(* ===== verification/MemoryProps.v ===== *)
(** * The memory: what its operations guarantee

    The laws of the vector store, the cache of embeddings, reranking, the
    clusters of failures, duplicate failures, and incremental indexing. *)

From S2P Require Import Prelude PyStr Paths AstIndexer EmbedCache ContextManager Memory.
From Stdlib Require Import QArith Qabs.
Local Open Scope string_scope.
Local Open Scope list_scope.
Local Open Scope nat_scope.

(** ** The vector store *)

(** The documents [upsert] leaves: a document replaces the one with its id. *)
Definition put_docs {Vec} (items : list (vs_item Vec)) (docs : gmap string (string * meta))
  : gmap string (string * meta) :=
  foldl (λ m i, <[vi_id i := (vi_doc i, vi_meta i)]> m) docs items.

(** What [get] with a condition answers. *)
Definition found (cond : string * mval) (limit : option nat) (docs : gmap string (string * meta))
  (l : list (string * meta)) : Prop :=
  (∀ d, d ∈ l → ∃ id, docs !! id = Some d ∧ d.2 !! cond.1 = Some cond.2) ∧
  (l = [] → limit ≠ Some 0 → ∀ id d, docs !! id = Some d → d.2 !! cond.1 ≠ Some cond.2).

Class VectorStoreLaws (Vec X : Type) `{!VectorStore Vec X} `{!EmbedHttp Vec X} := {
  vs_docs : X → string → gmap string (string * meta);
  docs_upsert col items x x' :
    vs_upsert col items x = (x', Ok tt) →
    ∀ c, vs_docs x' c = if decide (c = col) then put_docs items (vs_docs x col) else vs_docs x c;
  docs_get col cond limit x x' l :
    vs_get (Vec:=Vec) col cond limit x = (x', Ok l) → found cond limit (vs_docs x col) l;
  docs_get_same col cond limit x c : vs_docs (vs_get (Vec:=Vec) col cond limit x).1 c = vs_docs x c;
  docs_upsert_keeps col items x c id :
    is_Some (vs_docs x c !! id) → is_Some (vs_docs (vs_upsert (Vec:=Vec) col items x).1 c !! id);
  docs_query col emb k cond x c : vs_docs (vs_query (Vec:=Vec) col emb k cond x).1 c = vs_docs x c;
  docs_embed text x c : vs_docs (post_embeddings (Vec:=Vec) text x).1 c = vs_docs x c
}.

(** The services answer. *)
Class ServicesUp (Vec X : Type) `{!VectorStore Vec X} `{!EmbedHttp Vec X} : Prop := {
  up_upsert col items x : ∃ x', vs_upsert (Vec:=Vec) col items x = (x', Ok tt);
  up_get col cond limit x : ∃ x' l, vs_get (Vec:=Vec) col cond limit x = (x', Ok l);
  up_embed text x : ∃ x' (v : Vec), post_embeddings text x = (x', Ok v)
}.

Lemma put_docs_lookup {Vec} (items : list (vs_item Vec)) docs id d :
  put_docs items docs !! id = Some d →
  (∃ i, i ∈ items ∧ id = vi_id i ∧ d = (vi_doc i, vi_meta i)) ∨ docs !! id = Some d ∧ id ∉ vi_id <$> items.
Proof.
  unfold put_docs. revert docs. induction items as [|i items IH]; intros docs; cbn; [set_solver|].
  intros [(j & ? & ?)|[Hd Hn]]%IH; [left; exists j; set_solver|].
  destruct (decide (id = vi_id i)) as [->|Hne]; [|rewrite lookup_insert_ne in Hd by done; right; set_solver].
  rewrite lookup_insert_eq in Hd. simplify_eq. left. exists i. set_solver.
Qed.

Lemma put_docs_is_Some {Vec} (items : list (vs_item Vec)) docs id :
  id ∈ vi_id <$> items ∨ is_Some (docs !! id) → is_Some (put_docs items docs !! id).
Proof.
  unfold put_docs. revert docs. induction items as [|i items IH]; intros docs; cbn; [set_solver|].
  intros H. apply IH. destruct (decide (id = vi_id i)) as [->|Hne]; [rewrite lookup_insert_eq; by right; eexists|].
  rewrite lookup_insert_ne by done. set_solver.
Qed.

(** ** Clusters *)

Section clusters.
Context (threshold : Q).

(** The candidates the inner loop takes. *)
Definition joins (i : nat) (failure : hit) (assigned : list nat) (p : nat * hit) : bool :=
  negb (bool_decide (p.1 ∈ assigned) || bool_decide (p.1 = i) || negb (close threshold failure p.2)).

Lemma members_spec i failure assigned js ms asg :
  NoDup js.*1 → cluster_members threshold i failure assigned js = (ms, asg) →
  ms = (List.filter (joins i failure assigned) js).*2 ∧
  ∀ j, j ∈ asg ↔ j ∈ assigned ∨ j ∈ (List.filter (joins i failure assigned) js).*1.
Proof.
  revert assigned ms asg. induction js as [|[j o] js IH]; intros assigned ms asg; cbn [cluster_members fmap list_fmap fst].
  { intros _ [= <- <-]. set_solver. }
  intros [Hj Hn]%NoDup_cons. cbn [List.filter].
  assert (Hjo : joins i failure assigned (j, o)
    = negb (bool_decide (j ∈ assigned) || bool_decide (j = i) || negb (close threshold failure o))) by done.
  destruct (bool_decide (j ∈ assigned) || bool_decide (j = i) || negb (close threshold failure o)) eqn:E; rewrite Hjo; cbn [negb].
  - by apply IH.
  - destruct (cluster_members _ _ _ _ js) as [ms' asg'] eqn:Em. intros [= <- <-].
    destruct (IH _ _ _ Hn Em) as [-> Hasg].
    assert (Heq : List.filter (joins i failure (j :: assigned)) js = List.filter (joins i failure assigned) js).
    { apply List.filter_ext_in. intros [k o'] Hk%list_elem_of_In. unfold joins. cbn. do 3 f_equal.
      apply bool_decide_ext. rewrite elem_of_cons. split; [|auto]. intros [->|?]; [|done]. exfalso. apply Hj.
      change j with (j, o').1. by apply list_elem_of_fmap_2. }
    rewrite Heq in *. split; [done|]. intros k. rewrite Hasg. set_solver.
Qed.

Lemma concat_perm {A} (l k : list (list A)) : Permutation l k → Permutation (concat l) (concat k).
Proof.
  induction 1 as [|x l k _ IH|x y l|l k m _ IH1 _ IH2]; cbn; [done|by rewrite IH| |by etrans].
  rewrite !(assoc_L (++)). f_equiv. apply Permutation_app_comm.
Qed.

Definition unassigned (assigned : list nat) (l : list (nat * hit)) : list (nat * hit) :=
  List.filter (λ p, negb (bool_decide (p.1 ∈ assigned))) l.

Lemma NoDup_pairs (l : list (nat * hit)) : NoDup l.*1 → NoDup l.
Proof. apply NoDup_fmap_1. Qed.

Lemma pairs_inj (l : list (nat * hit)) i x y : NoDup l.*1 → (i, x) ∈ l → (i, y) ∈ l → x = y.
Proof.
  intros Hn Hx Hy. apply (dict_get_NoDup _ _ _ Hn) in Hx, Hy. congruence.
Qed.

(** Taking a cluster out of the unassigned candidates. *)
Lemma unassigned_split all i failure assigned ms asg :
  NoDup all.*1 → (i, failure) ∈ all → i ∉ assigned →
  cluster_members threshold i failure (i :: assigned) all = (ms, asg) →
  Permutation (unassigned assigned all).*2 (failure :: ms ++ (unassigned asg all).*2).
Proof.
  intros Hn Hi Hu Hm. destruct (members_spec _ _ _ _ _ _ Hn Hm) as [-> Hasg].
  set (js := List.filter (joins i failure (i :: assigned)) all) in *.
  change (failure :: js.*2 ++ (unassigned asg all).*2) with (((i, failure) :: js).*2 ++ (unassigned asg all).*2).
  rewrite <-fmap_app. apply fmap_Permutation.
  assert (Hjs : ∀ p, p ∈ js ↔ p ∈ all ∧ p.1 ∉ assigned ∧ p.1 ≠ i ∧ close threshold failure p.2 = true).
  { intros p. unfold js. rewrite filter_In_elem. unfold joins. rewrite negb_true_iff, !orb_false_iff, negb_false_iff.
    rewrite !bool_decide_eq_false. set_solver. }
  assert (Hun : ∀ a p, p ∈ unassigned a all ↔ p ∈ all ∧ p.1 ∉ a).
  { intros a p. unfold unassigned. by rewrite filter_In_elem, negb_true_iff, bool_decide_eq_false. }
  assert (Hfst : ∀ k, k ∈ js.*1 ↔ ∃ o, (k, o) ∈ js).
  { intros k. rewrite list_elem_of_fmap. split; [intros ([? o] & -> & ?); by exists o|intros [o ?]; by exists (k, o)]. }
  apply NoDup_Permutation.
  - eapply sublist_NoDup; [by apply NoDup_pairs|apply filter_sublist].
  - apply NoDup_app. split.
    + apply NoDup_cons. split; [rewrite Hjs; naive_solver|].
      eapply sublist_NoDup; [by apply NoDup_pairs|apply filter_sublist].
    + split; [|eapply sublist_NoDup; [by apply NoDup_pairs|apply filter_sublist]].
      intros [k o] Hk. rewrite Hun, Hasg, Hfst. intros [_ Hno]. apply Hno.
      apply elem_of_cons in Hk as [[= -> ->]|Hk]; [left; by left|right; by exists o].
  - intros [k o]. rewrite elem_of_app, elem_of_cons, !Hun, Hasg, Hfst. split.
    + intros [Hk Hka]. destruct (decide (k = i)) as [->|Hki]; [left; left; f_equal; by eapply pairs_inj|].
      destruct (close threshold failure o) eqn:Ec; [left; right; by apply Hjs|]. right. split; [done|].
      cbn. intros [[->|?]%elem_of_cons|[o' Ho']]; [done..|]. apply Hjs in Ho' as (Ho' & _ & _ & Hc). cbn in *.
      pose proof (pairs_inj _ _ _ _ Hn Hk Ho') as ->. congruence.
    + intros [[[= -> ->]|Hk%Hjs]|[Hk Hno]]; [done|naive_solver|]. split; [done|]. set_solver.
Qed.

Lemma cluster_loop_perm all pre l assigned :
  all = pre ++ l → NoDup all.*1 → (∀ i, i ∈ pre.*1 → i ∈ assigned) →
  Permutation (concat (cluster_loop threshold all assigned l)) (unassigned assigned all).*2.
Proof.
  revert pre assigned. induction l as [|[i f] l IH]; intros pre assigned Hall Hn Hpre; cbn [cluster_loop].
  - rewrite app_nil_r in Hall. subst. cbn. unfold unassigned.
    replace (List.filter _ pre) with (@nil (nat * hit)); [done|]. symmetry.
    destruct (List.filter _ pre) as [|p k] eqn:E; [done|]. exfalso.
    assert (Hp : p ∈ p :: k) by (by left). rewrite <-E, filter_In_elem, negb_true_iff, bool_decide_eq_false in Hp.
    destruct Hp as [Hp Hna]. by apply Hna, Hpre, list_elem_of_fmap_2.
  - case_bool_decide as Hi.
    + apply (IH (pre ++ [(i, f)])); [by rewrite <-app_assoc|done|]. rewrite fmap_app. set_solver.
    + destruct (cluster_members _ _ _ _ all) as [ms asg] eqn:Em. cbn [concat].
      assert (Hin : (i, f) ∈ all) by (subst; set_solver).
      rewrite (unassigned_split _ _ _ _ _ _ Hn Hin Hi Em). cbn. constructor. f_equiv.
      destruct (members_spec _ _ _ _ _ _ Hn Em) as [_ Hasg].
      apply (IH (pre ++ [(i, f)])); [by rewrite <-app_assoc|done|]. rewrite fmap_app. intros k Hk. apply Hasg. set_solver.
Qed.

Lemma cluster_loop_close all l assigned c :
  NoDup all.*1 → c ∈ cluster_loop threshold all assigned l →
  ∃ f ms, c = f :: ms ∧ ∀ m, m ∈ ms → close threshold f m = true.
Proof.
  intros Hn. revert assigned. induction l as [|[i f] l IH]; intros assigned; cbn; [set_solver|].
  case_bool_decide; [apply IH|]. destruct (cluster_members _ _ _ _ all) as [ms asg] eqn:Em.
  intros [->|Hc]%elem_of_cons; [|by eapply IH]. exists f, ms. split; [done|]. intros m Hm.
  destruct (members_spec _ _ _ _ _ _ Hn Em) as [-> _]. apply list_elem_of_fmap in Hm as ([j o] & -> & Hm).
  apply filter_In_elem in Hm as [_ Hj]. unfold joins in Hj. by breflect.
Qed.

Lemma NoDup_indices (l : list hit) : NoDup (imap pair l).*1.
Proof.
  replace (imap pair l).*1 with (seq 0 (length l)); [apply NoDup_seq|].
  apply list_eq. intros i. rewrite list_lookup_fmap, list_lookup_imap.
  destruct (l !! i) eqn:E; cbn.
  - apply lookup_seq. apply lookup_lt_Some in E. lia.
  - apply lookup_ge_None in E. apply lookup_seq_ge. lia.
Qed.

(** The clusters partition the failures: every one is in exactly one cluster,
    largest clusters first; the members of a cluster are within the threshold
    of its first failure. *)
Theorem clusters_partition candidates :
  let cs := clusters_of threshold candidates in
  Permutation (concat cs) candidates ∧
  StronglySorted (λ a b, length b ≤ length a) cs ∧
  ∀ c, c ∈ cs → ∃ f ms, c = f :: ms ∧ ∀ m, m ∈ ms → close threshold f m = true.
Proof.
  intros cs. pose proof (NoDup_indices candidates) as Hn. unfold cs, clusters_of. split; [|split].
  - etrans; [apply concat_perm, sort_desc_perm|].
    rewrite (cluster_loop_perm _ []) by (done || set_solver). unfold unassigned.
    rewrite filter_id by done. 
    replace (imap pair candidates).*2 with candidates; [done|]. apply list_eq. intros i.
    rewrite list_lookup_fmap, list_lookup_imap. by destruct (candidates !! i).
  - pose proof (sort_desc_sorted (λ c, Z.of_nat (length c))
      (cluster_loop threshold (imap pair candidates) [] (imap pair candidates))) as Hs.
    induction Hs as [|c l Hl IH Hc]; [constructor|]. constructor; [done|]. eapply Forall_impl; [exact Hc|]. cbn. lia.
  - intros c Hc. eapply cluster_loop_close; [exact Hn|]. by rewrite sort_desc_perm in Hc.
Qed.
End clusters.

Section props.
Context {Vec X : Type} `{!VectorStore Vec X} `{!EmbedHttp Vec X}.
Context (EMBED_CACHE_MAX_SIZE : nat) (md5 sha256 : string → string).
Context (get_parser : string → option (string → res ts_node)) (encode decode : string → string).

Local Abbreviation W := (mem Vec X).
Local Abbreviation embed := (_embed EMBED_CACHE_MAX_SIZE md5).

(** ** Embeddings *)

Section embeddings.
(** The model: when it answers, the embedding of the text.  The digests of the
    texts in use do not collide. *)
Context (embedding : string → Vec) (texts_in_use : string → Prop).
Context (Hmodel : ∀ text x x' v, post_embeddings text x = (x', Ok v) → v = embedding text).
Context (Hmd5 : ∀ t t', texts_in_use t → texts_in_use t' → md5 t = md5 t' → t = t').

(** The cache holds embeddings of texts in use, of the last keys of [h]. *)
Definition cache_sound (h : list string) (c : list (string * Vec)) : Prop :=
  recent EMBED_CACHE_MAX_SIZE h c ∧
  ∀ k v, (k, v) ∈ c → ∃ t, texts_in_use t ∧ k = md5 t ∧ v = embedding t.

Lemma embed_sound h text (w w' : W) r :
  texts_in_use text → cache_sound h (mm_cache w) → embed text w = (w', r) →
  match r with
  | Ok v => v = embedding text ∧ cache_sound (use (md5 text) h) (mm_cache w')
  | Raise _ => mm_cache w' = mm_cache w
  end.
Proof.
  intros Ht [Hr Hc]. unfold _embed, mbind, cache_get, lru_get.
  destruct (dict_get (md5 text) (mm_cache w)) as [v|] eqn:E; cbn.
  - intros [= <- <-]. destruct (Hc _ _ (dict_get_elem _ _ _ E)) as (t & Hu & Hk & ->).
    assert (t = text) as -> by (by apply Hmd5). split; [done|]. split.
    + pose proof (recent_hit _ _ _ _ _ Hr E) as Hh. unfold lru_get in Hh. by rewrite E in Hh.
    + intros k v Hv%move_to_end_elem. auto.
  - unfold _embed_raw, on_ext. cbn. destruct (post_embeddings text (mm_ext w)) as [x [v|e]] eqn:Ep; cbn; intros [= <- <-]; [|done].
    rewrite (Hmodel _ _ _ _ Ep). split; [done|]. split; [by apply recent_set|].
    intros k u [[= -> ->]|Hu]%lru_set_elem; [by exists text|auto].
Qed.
- - -
Across the data, count every line where the string "Hfst" turns up, then write only that count.

**PROBLEM SOLUTION**
3